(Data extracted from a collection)

(* ===== verification/Tty.v ===== *)
(** Terminals (kernel/drivers/tty.c, kernel/include/drivers/tty.h): output
    processing, the line discipline and the reading side.

    The input buffer is a [ByteQueue].  The flags of a [struct termios] are bits
    whose values are in a header of the C library; here each one is a boolean, and
    a test of several flags at once is a conjunction.  The control characters are
    the fields of [c_cc].  [iscntrl] is the function of the C library, an argument.
    A character is a byte; where the source compares a [char] with an [int], [cval]
    is its promoted value (signed, as on x86_64).  Characters given to the driver
    ([ops->out]) are recorded in [output], signals to the foreground group in
    [signals] and wake-ups in [woken], each most recent first.  [None] stands for an access outside an array. *)

From S2P Require Import Prelude UserMem RingBuf Blocking.
Import UserMem RingBuf Blocking.

Module Tty.

Record termios := mk_termios {
  OPOST : bool; OLCUC : bool; ONLCR : bool; OCRNL : bool; ONOCR : bool; ONLRET : bool;
  IMAXBEL : bool; INLCR : bool; IGNCR : bool; ICRNL : bool; IUCLC : bool; ISTRIP : bool;
  ISIG : bool; ICANON : bool; ECHO : bool; ECHOE : bool; ECHOK : bool; ECHONL : bool;
  ECHOCTL : bool;
  VEOF : Z; VEOL : Z; VERASE : Z; VINTR : Z; VKILL : Z; VQUIT : Z; VSUSP : Z; VMIN : Z;
}.

Inductive signal := SIGINT | SIGQUIT | SIGTSTP.
Inductive queue := Readers | Writers.

Definition NL : Z := 10.
Definition CR : Z := 13.
Definition TAB : Z := 9.
Definition BS : Z := 8.
Definition BEL : Z := 7.
Definition SPACE : Z := 32.

Definition CANON_SIZE : Z := 512.
Definition LINES_SIZE : Z := 256.

(** A [char] as an [int]. *)
Definition cval (c : Z) : Z := if c <? 128 then c else c - 256.

Section tty.
Context {Q : Type} `{BQ : ByteQueue Q}.
Context (iscntrl : Z -> bool).

Record tty := mk_tty {
  input_buffer : Q;
  canon_buf : list Z;
  canon_index : Z;
  termios_ : termios;
  column : Z;
  lines : list Z;
  lines_count : Z;
  unplugged : bool;
  output : list Z;
  signals : list signal;
  woken : list queue;
}.

Implicit Types (t : tty) (c : Z).

Definition set_input t q := mk_tty q (canon_buf t) (canon_index t) (termios_ t) (column t)
  (lines t) (lines_count t) (unplugged t) (output t) (signals t) (woken t).
Definition set_canon t buf i := mk_tty (input_buffer t) buf i (termios_ t) (column t)
  (lines t) (lines_count t) (unplugged t) (output t) (signals t) (woken t).
Definition set_lines t ls n := mk_tty (input_buffer t) (canon_buf t) (canon_index t) (termios_ t)
  (column t) ls n (unplugged t) (output t) (signals t) (woken t).
Definition set_termios t tm := mk_tty (input_buffer t) (canon_buf t) (canon_index t) tm
  (column t) (lines t) (lines_count t) (unplugged t) (output t) (signals t) (woken t).
Definition emit t (col : Z) c := mk_tty (input_buffer t) (canon_buf t) (canon_index t) (termios_ t)
  col (lines t) (lines_count t) (unplugged t) (c :: output t) (signals t) (woken t).
Definition signal_send_group t s := mk_tty (input_buffer t) (canon_buf t) (canon_index t)
  (termios_ t) (column t) (lines t) (lines_count t) (unplugged t) (output t) (s :: signals t)
  (woken t).
Definition wakeup_queue t q := mk_tty (input_buffer t) (canon_buf t) (canon_index t)
  (termios_ t) (column t) (lines t) (lines_count t) (unplugged t) (output t) (signals t)
  (q :: woken t).

(** ** Output *)

(** The body of [tty_output]; [rec] is its recursive call with ['\r']. *)
Definition output_body (rec : tty -> tty) t c : tty :=
  let tm := termios_ t in
  let finish t c :=
    emit t (if (c =? CR) || ((c =? NL) && ONLRET tm) then 0 else column t +! 1) c in
  if OPOST tm then
    let c := if OLCUC tm then if (97 <=? c) && (c <=? 122) then c - 32 else c else c in
    let t := if ONLCR tm then if c =? NL then rec t else t else t in
    let c := if OCRNL tm then if c =? CR then NL else c else c in
    if ONOCR tm && ((c =? CR) && (column t =? 0)) then t
    else finish t c
  else finish t c.

(** The inner call is with ['\r'] and does not recurse. *)
Definition tty_output t c : tty := output_body (fun t => output_body id t CR) t c.

Definition tty_max_bell t : tty := if IMAXBEL (termios_ t) then tty_output t BEL else t.

Definition tty_erase t c : tty :=
  let rub t := tty_output (tty_output (tty_output t BS) SPACE) BS in
  let t := if iscntrl (cval c) && ECHOCTL (termios_ t) then rub t else t in
  rub t.

Definition canon_at t (i : Z) : option Z :=
  if (0 <=? i) && (i <? CANON_SIZE) then canon_buf t !! Z.to_nat i else None.

Definition tty_echo t c : option tty :=
  let tm := termios_ t in
  if (c =? NL) && (ECHONL tm && ICANON tm) then Some (tty_output t c)
  else if ECHO tm then
    if (c =? NL) || (c =? TAB) then Some (tty_output t c)
    else if (cval c =? VERASE tm) && (ECHOE tm && ICANON tm) then
      e ← canon_at t (canon_index t -! 1);
      Some (tty_erase t e)
    else if (cval c =? VKILL tm) && (ECHOK tm && ICANON tm) then
      (* the loop over the line returns in its first turn *)
      if canon_index t >? 0 then
        e ← canon_at t (canon_index t -! 1);
        Some (tty_erase t e)
      else Some t
    else if iscntrl (cval c) && ECHOCTL tm then
      Some (tty_output (tty_output t 94) (u8 (c + 65 - 1)))
    else Some (tty_output t c)
  else Some t.

(** ** Input *)

(** Kernel memory that holds [bs] at address 0. *)
Definition kernel_buffer (bs : list Z) : gmap Z Z := poke ∅ 0 bs.

(** [ret] and the test of [ringbuffer_write] against what was asked for. *)
Definition ret_of (r : res Z) : Z := match r with Ok n => n | Err _ => -1 end.

Definition tty_canon_send_line t : tty :=
  let '(q, r) := q_write (input_buffer t) (kernel_buffer (canon_buf t)) 0 (canon_index t) in
  let ret := ret_of r in
  let t := set_input t q in
  let t := if ret <? canon_index t then tty_max_bell t else t in
  if lines_count t >=? LINES_SIZE then tty_max_bell t
  else
    let t := set_lines t (<[Z.to_nat (lines_count t) := u64 ret]> (lines t)) (lines_count t + 1) in
    wakeup_queue (set_canon t (canon_buf t) 0) Readers.

(** The translations of [tty_input]; [None] when the character is ignored. *)
Definition input_map (tm : termios) c : option Z :=
  let c := if INLCR tm then if c =? NL then CR else c else c in
  if IGNCR tm && (c =? CR) then None
  else
    let c := if ICRNL tm then if c =? CR then NL else c else c in
    let c := if IUCLC tm then if (65 <=? c) && (c <=? 90) then c + 32 else c else c in
    let c := if ISTRIP tm then Z.land c 127 else c in
    Some c.

Definition tty_input t c : option tty :=
  let tm := termios_ t in
  match input_map tm c with
  | None => Some t
  | Some c =>
      if ISIG tm && (cval c =? VINTR tm) then
        t ← tty_echo t c; Some (signal_send_group t SIGINT)
      else if ISIG tm && (cval c =? VQUIT tm) then
        t ← tty_echo t c; Some (signal_send_group t SIGQUIT)
      else if ISIG tm && (cval c =? VSUSP tm) then
        t ← tty_echo t c; Some (signal_send_group t SIGTSTP)
      else if ICANON tm then
        if VERASE tm =? cval c then
          if canon_index t >? 0 then
            t ← tty_echo t c;
            Some (set_canon t (canon_buf t) (canon_index t - 1))
          else Some t
        else if VKILL tm =? cval c then
          t ← tty_echo t c;
          Some (set_canon t (canon_buf t) 0)
        else if VEOF tm =? cval c then Some (tty_canon_send_line t)
        else
          t ← (if canon_index t >=? CANON_SIZE then Some (tty_max_bell t)
               else
                 tty_echo (set_canon t (<[Z.to_nat (canon_index t) := c]> (canon_buf t))
                             (canon_index t + 1)) c);
          Some (if (c =? NL) || (cval c =? VEOL tm) then tty_canon_send_line t else t)
      else
        t ← tty_echo t c;
        let '(q, r) := q_write (input_buffer t) (kernel_buffer [c]) 0 1 in
        let t := set_input t q in
        Some (if ret_of r =? 0 then tty_max_bell t else wakeup_queue t Readers)
  end.

Fixpoint tty_raw_add_input t (buffer : list Z) : option (tty * Z) :=
  match buffer with
  | [] => Some (t, 0)
  | c :: buffer =>
      t ← tty_input t c;
      '(t, total) ← tty_raw_add_input t buffer;
      Some (t, 1 + total)
  end.

(** ** Reading *)

Definition tty_end_read_sleep t : bool :=
  if unplugged t then true
  else if ICANON (termios_ t) then lines_count t >? 0
  else q_read_available (input_buffer t) >=? VMIN (termios_ t).

Inductive read_result :=
  | RDone (t : tty) (mem : gmap Z Z) (r : res Z) (sched : list (wake tty))
  | RBlocked.

Definition line0 t : Z := nthZ 0 (lines t) 0.

Definition tty_raw_read t (mem : gmap Z Z) (buffer count : Z) (nonblock : bool)
    (sched : list (wake tty)) : read_result :=
  let finish t mem r sched :=
    RDone (match r with Ok _ => wakeup_queue t Writers | Err _ => t end) mem r sched in
  let do_read t sched :=
    if ICANON (termios_ t) then
      if lines_count t <=? 0 then RDone t mem (if unplugged t then Ok 0 else Err EAGAIN) sched
      else
        let count := if count >? line0 t then line0 t else count in
        let '(q, mem, r) := q_read (input_buffer t) mem buffer count in
        let t := set_input t q in
        match r with
        | Ok ret =>
            let ls := <[0%nat := line0 t -! ret]> (lines t) in
            if line0 t -! ret =? 0 then
              let n := lines_count t - 1 in
              finish (set_lines t (takeZ n (drop 1 ls) ++ dropZ n ls) n) mem r sched
            else finish (set_lines t ls (lines_count t)) mem r sched
        | Err _ => finish t mem r sched
        end
    else if q_read_available (input_buffer t) <? VMIN (termios_ t)
    then RDone t mem (if unplugged t then Ok 0 else Err EAGAIN) sched
    else
      let '(q, mem, r) := q_read (input_buffer t) mem buffer count in
      finish (set_input t q) mem r sched in
  if nonblock then do_read t sched
  else
    match sleep_on_queue_lock_interruptible tty_end_read_sleep t sched with
    | Asleep => RBlocked
    | Intr t sched => RDone t mem (Err EINTR) sched
    | Ready t sched => do_read t sched
    end.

EXERCISE AIM: The answer must contain only the lines from the one with "finish (set_lines t (takeZ" to the end of the entries above, each written out exactly.

WORKED SOLUTION:
              finish (set_lines t (takeZ n (drop 1 ls) ++ dropZ n ls) n) mem r sched
            else finish (set_lines t ls (lines_count t)) mem r sched
        | Err _ => finish t mem r sched
        end
    else if q_read_available (input_buffer t) <? VMIN (termios_ t)
    then RDone t mem (if unplugged t then Ok 0 else Err EAGAIN) sched
    else
      let '(q, mem, r) := q_read (input_buffer t) mem buffer count in
      finish (set_input t q) mem r sched in
  if nonblock then do_read t sched
  else
    match sleep_on_queue_lock_interruptible tty_end_read_sleep t sched with
    | Asleep => RBlocked
    | Intr t sched => RDone t mem (Err EINTR) sched
    | Ready t sched => do_read t sched
    end.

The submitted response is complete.